In den letzten Jahren seiner Haft spricht er von besseren Bedingungen. Er durfte tagsüber in einem Unternehmen mitarbeiten. „Die Russen wussten, dass ich gut planen und konstruieren kann, weshalb ich zahlreiche Projekte während der Haft planen musste.“ Darunter sei kurz vor seiner Haftentlassung noch eine private Sauna für seinen Gefängniswächter gewesen. Dr. Oleg Leis kam schließlich nach 8 Jahren aufgrund guter Führung aus der Haft frei. Dies war letztendlich nur möglich, weil er umgerechnet knapp

10 000 Euro Bestechungsgeld für seine Freiheit bezahlt hatte, geliehen von Bekannten und Freunden. 

Nach seiner Haftentlassung kontaktierte er sofort die deutsche Botschaft in Moskau und bat um einen gültigen Reisepass, da seiner abgelaufen war. Oleg Leis wollte schnellstmöglich in die Heimat zurück. Dort bekam er erneut einen Schlag ins Gesicht. Er müsse fünf bis sechs Monate mit Bearbeitungsdauer rechnen, so die Diplomaten in Moskau. „Für mich ist erneut eine Welt zusammengebrochen, ich hatte weder Geld, noch eine Anlaufstelle und wollte nur raus aus Russland“, so Oleg Leis.

Er entschließt sich mit einem Kleinbus über Georgien nach Armenien zu reisen. Von dort fliegt er nach Warschau und kann mit dem Flixbus über Dresden nach Reutlingen. Tag der Rückkehr ist der 23. Februar 2022. Einen Tag später fällt Putin nach Kiew ein und Oleg Leis wäre nicht mehr aus Russland herausgekommen.

„Ich bin erschüttert, fassungslos und traurig, wie hier mit einem deutschen unschuldigen Staatsbürger umgegangen wurde“, so Michael Donth wütend.
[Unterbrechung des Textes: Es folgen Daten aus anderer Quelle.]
(** * Express + Better Auth starter: environment loading, database start-up,
      authentication middleware and health probes

    A shallow embedding of the TypeScript sources
      - [src/utils/envConfig.ts]            (module [EnvConfig])
      - the second environment module       (module [ConfigEnv])
      - [config/database] ([connectDb])     (module [Database])
      - [index.ts] ([startServer])          (module [Server])
      - [middlewares] ([authenticateUser])  (module [AuthMiddleware])
      - [routes/health.routes.ts]           (module [Health])
      - [helpers/auth/auth.ts]              (module [AuthConfig])
    followed by the properties checked against them. *)

From Stdlib Require Import ZArith QArith Qcanon Ascii String List Bool Lia.
From stdpp Require Import base option numbers strings pretty list gmap.

Set Warnings "-register-all".

Local Open Scope string_scope.
Local Open Scope Z_scope.

(* ===================================================================== *)
(** ** JavaScript values used by the sources *)
(* ===================================================================== *)

Module Js.

(** JSON bodies handed to [res.json].  Numbers are rationals: they stand
    for the doubles of [process.uptime()] and [Date.now()]. *)
Inductive json : Type :=
| JNull
| JBool (b : bool)
| JNum (q : Qc)
| JStr (s : string)
| JObj (fields : list (string * json)).

(** [obj.key] on a JSON object: the first binding of [key]. *)
Fixpoint field (key : string) (fields : list (string * json)) : option json :=
  match fields with
  | [] => None
  | (k, v) :: rest => if String.eqb k key then Some v else field key rest
  end.

Definition get (key : string) (body : json) : option json :=
  match body with
  | JObj fields => field key fields
  | _ => None
  end.

(** A value of type [string | undefined]; [None] is [undefined]. *)
Definition truthy (v : option string) : bool :=
  match v with
  | Some s => negb (String.eqb s "")
  | None => false
  end.

(** [a || b] on [string | undefined] operands. *)
Definition or (a b : option string) : option string :=
  if truthy a then a else b.

(** StrWhiteSpaceChar, for the code units below 256 that a [string] of
    this development can hold: TAB, LF, VT, FF, CR, SP and NBSP. *)
Definition is_white_space (c : ascii) : bool :=
  let n := Z.of_N (N_of_ascii c) in
  ((9 <=? n) && (n <=? 13)) || (n =? 32) || (n =? 160).

Fixpoint trim_start (s : string) : string :=
  match s with
  | String c rest => if is_white_space c then trim_start rest else s
  | EmptyString => EmptyString
  end.

Definition digit_of (c : ascii) : option Z :=
  let n := Z.of_N (N_of_ascii c) in
  if (48 <=? n) && (n <=? 57) then Some (n - 48) else None.

(** The longest prefix of radix-10 digits. *)
Fixpoint digits_prefix (s : string) : list Z :=
  match s with
  | String c rest =>
      match digit_of c with
      | Some d => d :: digits_prefix rest
      | None => []
      end
  | EmptyString => []
  end.

Definition digits_value (ds : list Z) : Z :=
  fold_left (fun acc d => 10 * acc + d) ds 0.

(** [parseInt(s, 10)]; [None] is [NaN].  The result is the mathematical
    integer: the double that JavaScript returns compares with 0 and 65535
    the same way, rounding being monotone and both bounds representable
    (and [-0], the value of [parseInt("-0", 10)], is 0 here). *)
Definition parseInt10 (s : string) : option Z :=
  let t := trim_start s in
  let '(sign, u) :=
    match t with
    | String "-" rest => (-1, rest)
    | String "+" rest => (1, rest)
    | _ => (1, t)
    end in
  match digits_prefix u with
  | [] => None
  | ds => Some (sign * digits_value ds)
  end.

(** [a || d] where [d] is a string literal that is not empty, or where
    the result is only used as a string. *)
Definition or_str (a : option string) (d : string) : string :=
  match a with
  | Some s => if String.eqb s "" then d else s
  | None => d
  end.

(** [s.split(',')] *)
Fixpoint split_comma_aux (cur : string) (s : string) : list string :=
  match s with
  | EmptyString => [cur]
  | String c rest =>
      if Ascii.eqb c ","
      then cur :: split_comma_aux "" rest
      else split_comma_aux (cur +:+ String c "") rest
  end.

Definition split_comma (s : string) : list string := split_comma_aux "" s.

(** [parts.join(',')], the inverse of [split(',')]; it is used to state what
    [split_comma] keeps of its argument. *)
Fixpoint join_comma (parts : list string) : string :=
  match parts with
  | [] => ""
  | [p] => p
  | p :: rest => p +:+ "," +:+ join_comma rest
  end.

End Js.

(* ===================================================================== *)
(** ** Thrown values and the outcome of a fallible computation *)
(* ===================================================================== *)

(** Modelled from the spec: the class [ErrorResponse] of
    [middlewares/responseHandler], whose file is not among the sources.  It
    carries a message, a caller-supplied status code and optional detail,
    and serializes with [success] always false. *)
Record ErrorResponse : Type := mkErrorResponse {
  message : string;
  statusCode : Z;
  data : option Js.json
}.

(** What a [catch (error)] clause can receive: an instance of the
    application's [ErrorResponse], or anything else (a plain [Error], a
    library error, ...), of which only the message is kept. *)
Inductive exn : Type :=
| AppError (e : ErrorResponse)
| OtherError (msg : string).

(** [error instanceof ErrorResponse] *)
Definition instanceof_ErrorResponse (e : exn) : bool :=
  match e with
  | AppError _ => true
  | OtherError _ => false
  end.

Inductive outcome (A : Type) : Type :=
| Ok (a : A)
| Throw (e : exn).
Arguments Ok {A} a.
Arguments Throw {A} e.

#[global] Instance outcome_ret : MRet outcome := fun _ a => Ok a.
#[global] Instance outcome_bind : MBind outcome := fun _ _ f m =>
  match m with
  | Ok a => f a
  | Throw e => Throw e
  end.

Definition is_Throw {A} (m : outcome A) : bool :=
  match m with
  | Ok _ => false
  | Throw _ => true
  end.

(** [process.env]: a map from names to strings; an absent name reads as
    [undefined]. *)
Abbreviation Env := (gmap string string).

(* ===================================================================== *)
(** ** [src/utils/envConfig.ts] *)
(* ===================================================================== *)

Module EnvConfig.

Definition getEnvVariable (key : string) (defaultValue : option string)
    (env : Env) : outcome string :=
  let value := Js.or (env !! key) defaultValue in
  if negb (Js.truthy value)
  then Throw (OtherError
         ("Environment variable " +:+ key +:+ " is required but not defined"))
  else Ok (default "" value).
Offensichtlich sei  der deutsche Staat, die deutsche Bürokratie nicht in der Lage gewesen, für seinen Bürger einzutreten. „Das will ich so nicht hinnehmen. Dr. Leis wurde zu Unrecht verurteilt, die Richter, die das Urteil damals in Russland gefällt hatten, werden zwischenzeitlich von Interpol gesucht. Die russische Justiz, das ganze System ist korrupt“, so der Bundestagsabgeordnete. Michael Donth will der Sache nachgehen und bei den entsprechenden Stellen nachhaken. Ein ganzer Ordner mit Schriftstücken stellt Dr. Leis dem Abgeordneten zur Verfügung. „Ich wünsche mir, dass Dr. Leis die Gerechtigkeit wiederfährt, die er verdient hat. Dafür will ich mich einsetzen. Ihm wurde sein Leben zerstört und seine Existenz genommen. Er hat eine Opferentschädigung verdient. Die Narben, die bei Dr. Leis zurückbleiben, werden wohl kein Geld der Welt ausgleichen können“, so Michael Donth.